MFT(口腔筋機能療法)とは?メリット・デメリットを併せて解説

MFT(口腔筋機能療法)を耳にしたことはありますか?MFTを行うことは、歯並びだけでなく発音や呼吸の改善にもつながります。

本記事ではMFT(口腔筋機能療法)について、以下の点を中心にご紹介します。

  • MFTの効果、トレーニング法
  • MFTのメリット・デメリット
  • MFTの治療期間、費用

MFTについて理解するためにも、ご参考いただけますと幸いです。
ぜひ最後までお読みください。

MFT(口腔筋機能療法)とは

MFT(口腔筋機能療法)とは

MFTはどのようなトレーニングですか?
MFT(Myofunctional Therapy/口腔筋機能療法)とは、口周りや舌の筋肉を正しく機能させるためのトレーニングです。歯並びや噛み合わせに影響を与える舌の癖や口呼吸、頬杖、指しゃぶりなどの悪習慣を改善することを目的としています。特に、子どもの成長期にMFTを行うことで、顎の正常な発育を促し、歯並びが悪くなるリスクを軽減させます。また、大人の場合でも歯列矯正治療と併用することで、治療後の後戻りを防ぎ、歯並びを安定させる効果が期待できます。

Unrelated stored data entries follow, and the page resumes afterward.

(* ===== verification/LshdExample.v ===== *)
(** * A server in the model

    A concrete configuration of lshd: one service, Diffie-Hellman over a small
    group, the real table of atoms.  It shows that the hypotheses of the
    theorems on connections can be met. *)

From S2P Require Import Prelude Ssh Nettle Atoms Alist LshString Format FormatSpec Wire Parse ParseSpec ParseAtoms Sys SshWrite SshRead ServiceRead Crypto Hash KexKeys Keyexchange KexSpec DhExchange Encrypt TransportRead TransportSpec TransportSafe TransportWrite Io Transport TransportLogic TransportSend TransportKex TransportProcess TransportDh TransportLoop TransportRun Forward ForwardSafe Lshd LshdSafe.
Local Open Scope Z_scope.

(** ** Instances *)

(** The kernel gives a descriptor above those in use. *)
#[export] Instance ref_services : ServiceProcess := {|
  service_entry := ();
  service_config_lookup name := if bool_decide (name = cstr "ssh-userauth") then Some () else None;
  spawn_service _ used k := Spawned (1 + foldr Z.max 0 used) k;
|}.

Lemma above_max l : 0 <= foldr Z.max 0 l ∧ Forall (λ x, x <= foldr Z.max 0 l) l.
Proof.
  induction l as [| x l [IH0 IH]]; [by split |]. simpl. split; [lia |]. apply Forall_cons. split; [lia |].
  eapply Forall_impl; [exact IH |]. simpl. lia.
Qed.

#[export] Instance ref_services_ok : ServiceProcessOk.
Proof.
  split.
  - intros name s Hs. change ((if bool_decide (name = cstr "ssh-userauth") then Some () else None) = Some s) in Hs.
    case_bool_decide as Hn; [| done]. rewrite Hn. vm_compute. discriminate.
  - intros s used k fd k' [= <- <-]. destruct (above_max used) as [H0 Hall]. split; [lia |]. intros Hin.
    rewrite Forall_forall in Hall. specialize (Hall _ Hin). lia.
Qed.

(** The host key has algorithm 6. *)
Definition ref_host_key_table : alist (@keypair ref_signatures) := alist_linked [(6, ref_keypair)].

#[export] Instance ref_exchanges : DhAlgorithms := λ _, server_dh_exchange small_group ref_host_key_table.

#[export] Instance ref_exchanges_ok : DhAlgorithmsOk.
Proof.
  intros a. split; [apply make_dh_params_ok; vm_compute; discriminate |].
  exists {[6 := ref_keypair]}. split; [split; [apply NoDup_singleton | done] |]. split.
  - intros b [Hb _]. split; [lia | done].
  - intros b key [_ <-]%lookup_singleton_Some. split; [apply short_string_wf; unfold is_byte; lia | simpl; lia].
Qed.

Definition ref_algorithm_table : list (Z * algorithm) :=
  [(2, AlgCompress ()); (3, AlgCrypto ()); (4, AlgMac ()); (5, AlgKex ())].

Definition ref_context : transport_context :=
  mk_context true (alist_linked ref_algorithm_table) (mk_kexinit_info [5] [6] [3] [4] [2; 1] []).

Lemma ref_context_ok : context_ok ref_context.
Proof.
  exists (list_to_map ref_algorithm_table). split; [split; [| done] |].
  { change (NoDup [2; 3; 4; 5]). apply (bool_decide_unpack _). vm_compute. exact I. }
  split; [intros a [Ha _]; split; [lia | done] |]. split.
  - repeat (apply Forall_cons; split; [by apply atom_list_okb |]). constructor.
  - done.
  - intros i a Hi Ha. do 7 (destruct i as [| i]; [set_unfold in Ha; destruct_or?; subst; vm_compute; try lia |]). lia.
  - intros k [g ->]. destruct (random_generate_ok g COOKIE_SIZE) as [_ Hc]; [done |].
    unfold make_kexinit. destruct (random_generate g COOKIE_SIZE) as [g' cookie]. simpl in Hc.
    unfold encode_kexinit. cbn [snd]. set (p := proposal_of _). change (p_cookie p) with cookie.
    change (p_lists p) with ((join_commas ∘ atom_names) <$> [[5]; [6]; [3]; [3]; [4]; [4]; [2; 1]; [2; 1]; []; []]).
    change (p_follows p) with 0. rewrite lenZ_cons, lenZ_app, Hc. vm_compute. discriminate.
Qed.

(** A server's version line, and an event loop in which nothing is registered. *)
Definition ref_version : lsh_string := mk_lsh_string 1 [83; 0].
Definition ref_io : io_state := mk_io no_callbacks 0.

Lemma ref_version_wf : lsh_string_wf ref_version.
Proof. apply short_string_wf. unfold is_byte. lia. Qed.

Lemma ref_io_unused : unused ref_io.
Proof. split; [done | done | simpl; lia]. Qed.

(** A new connection that reads and writes with different descriptors. *)
Definition ref_world : world :=
  new_world ref_context 3 4 (Lshd_event_handler : @event_method lshd_methods) 0 ref_io (scripted [])
    (init_transport_forward (scripted [])).

(** ** Connections *)



(** ** After the version exchange *)

(** Our version sent, then the client's received. *)
Definition ref_introduced : world :=
  set_line_handler (Some (Lshd_line_handler : @line_method lshd_methods))
    (set_kex_state (set_version (kp_state (kex ref_world)) true ref_version) ref_world).
Definition ref_greeted : world := greeting ref_version ref_introduced.

Lemma ref_world_sound :
  sound ref_world ∧ registered ref_world ∧ alive ref_world = true ∧ in_retry_length (input ref_world) = 0
  ∧ tr_total_length (in_reader (input ref_world)) = 0 ∧ ks_read_state (kex_state_of ref_world) = KEX_STATE_INIT.
Proof.
  apply new_world_safe; [exact ref_context_ok | lia | lia | exact ref_io_unused |]. by apply lshd_app_new.
Qed.

Lemma ref_greeted_ready : ready ref_greeted.
Proof.
  destruct ref_world_sound as (Hs & Hreg & Ha & Hz & Ht & _).
  destruct (send_version_wp ref_version ref_world Hs Ha ref_version_wf) as [_ Hs1]; [simpl; lia |].
  assert (safe ref_introduced) as Hsafe.
  { apply set_line_handler_safe; [exact Hs1 | | | exact Hz | exact Ht].
    - by apply (moved_registered ref_world); [| apply set_kex_moved].
    - exists ref_version. split; [reflexivity |]. split; [exact ref_version_wf | simpl; lia]. }
  assert (ready ref_introduced) as Hr by (split; [apply Hsafe | vm_compute; discriminate | exact Ht]).
  destruct (greeting_good ref_version ref_introduced Hr ref_version_wf) as [_ Hg]; [simpl; lia |].
  split; [exact Hg | vm_compute; discriminate | exact Ht].
Qed.

Lemma transport_process_packet_keys_witness :
  ∃ w' r, transport_process_packet 0 1 ref_greeted = Ok (w', r) ∧ good w'
    ∧ (in_reader (input w') = in_reader (input ref_greeted)
       ∨ is_newkeys ref_greeted 1 ∧ ks_read_state (kex_state_of ref_greeted) = KEX_STATE_NEWKEYS
         ∧ in_reader (input w') = transport_read_new_keys (in_reader (input ref_greeted)) (kp_new_mac (kex ref_greeted))
                                    (kp_new_crypto (kex ref_greeted)) (kp_new_inflate (kex ref_greeted))).
Proof.
  apply (transport_process_packet_keys 0 1 ref_greeted).
  - exact ref_greeted_ready.
  - reflexivity.
  - unfold is_u32. lia.
  - unfold SSH_MAX_PACKET. lia.
Defined.

(** ** With a service *)

(** The session has an identifier, the event of the first key exchange is
    handled, and a service is started on descriptor 5. *)
Definition ref_keyed : world :=
  install_packet_handler Lshd_packet_handler (set_session_id (Some ref_version) ref_greeted).
Definition ref_forwarding : world := forward_started 5 ref_keyed.

Lemma ref_forwarding_inv : conn_inv ref_forwarding.
Proof.
  assert (conn_inv (set_session_id (Some ref_version) ref_greeted)) as Hi.
  { apply set_kex_inv; [apply (rd_good _ ref_greeted_ready) | done]. }
  assert (conn_inv ref_keyed) as Hk.
  { pose proof (complete_wp Lshd_event_handler _ Hi eq_refl eq_refl) as Hwp. unfold wp in Hwp. simpl in Hwp.
    by destruct (Hwp ltac:(by eexists)) as (_ & _ & Hr). }
  assert (replaced ref_keyed (forward_started 5 ref_keyed)) as (_ & _ & Hr); [| exact Hr].
  apply (forward_started_replaced 5 ref_keyed Hk).
  - change (w_app ref_keyed) with (init_transport_forward (scripted [])). by split.
  - by exists (Lshd_packet_handler : @packet_method lshd_methods).
  - intros _. change (0 <= 3). lia.
  - discriminate.
  - change (5 ≠ 3). discriminate.
  - change (5 ≠ 4). discriminate.
Qed.

Lemma transport_forward_service_packet_correct_witness :
  ∃ w' r, transport_forward_service_packet 0 (lenZ [90; 1]) [90; 1] ref_forwarding = Ok (w', r)
    ∧ calm ref_forwarding w' ∧ conn_inv w'
    ∧ match r with
      | false => w' = ref_forwarding ∧ ∃ s, service_writer (w_app ref_forwarding) = Some s
          ∧ FORWARD_WRITE_BUFFER_SIZE < sw_length s + (lenZ [90; 1] + 8)
      | true => service_stream (w_app w') = service_stream (w_app ref_forwarding) ++ service_frame 0 [90; 1]
          ∨ ssh_input w' = -1
      end.
Proof.
  apply (transport_forward_service_packet_correct 0 [90; 1] ref_forwarding).
  - exact ref_forwarding_inv.
  - reflexivity.
  - unfold is_u32. lia.
  - repeat (apply Forall_cons; split; [unfold is_byte; lia |]). constructor.
  - vm_compute. split; [reflexivity | discriminate].
Defined.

MFTのトレーニングには、舌を正しい位置に保つポッピングや、ガムを使って舌の筋力を鍛える方法などがあります。これらのトレーニングを継続することで、正しい舌の使い方を習得し、歯並びや発音、呼吸の改善につながります。MFTは歯科医師の指導のもとで行うことが推奨されますが、自宅でも簡単に取り組めるため、継続的に実践することが大切です。

MFTではどのような効果が期待できますか?
MFT(口腔筋機能療法)は、口周りや舌の筋肉を鍛えることで、以下のようなさまざまな健康効果が期待できるトレーニングです。① 歯列矯正の効果を高める
舌の位置が正しくなると、歯にかかる力のバランスが整い、歯列矯正の成功率が上がります。
歯列矯正の後戻り防止にもつながるため、MFTとの併用で治療の効果を長持ちさせられます。

② 口呼吸から鼻呼吸へ
MFTを行うことで、自然に口を閉じる習慣がつき、鼻呼吸へと移行しやすくなります。
鼻呼吸には、免疫力向上・むし歯や歯周病の予防・睡眠の質向上などのメリットがあります。

③ 発音の改善
舌や唇の筋肉が正しく動くことで、発音がクリアになり、サ行やタ行の発音がしやすくなる 効果も期待できます。

④ 姿勢や健康への影響
口周りの筋肉が正常に機能すると、顎や首、肩の負担が軽減され、姿勢が改善される可能性があります。その結果、肩こりや頭痛の軽減につながることがあります。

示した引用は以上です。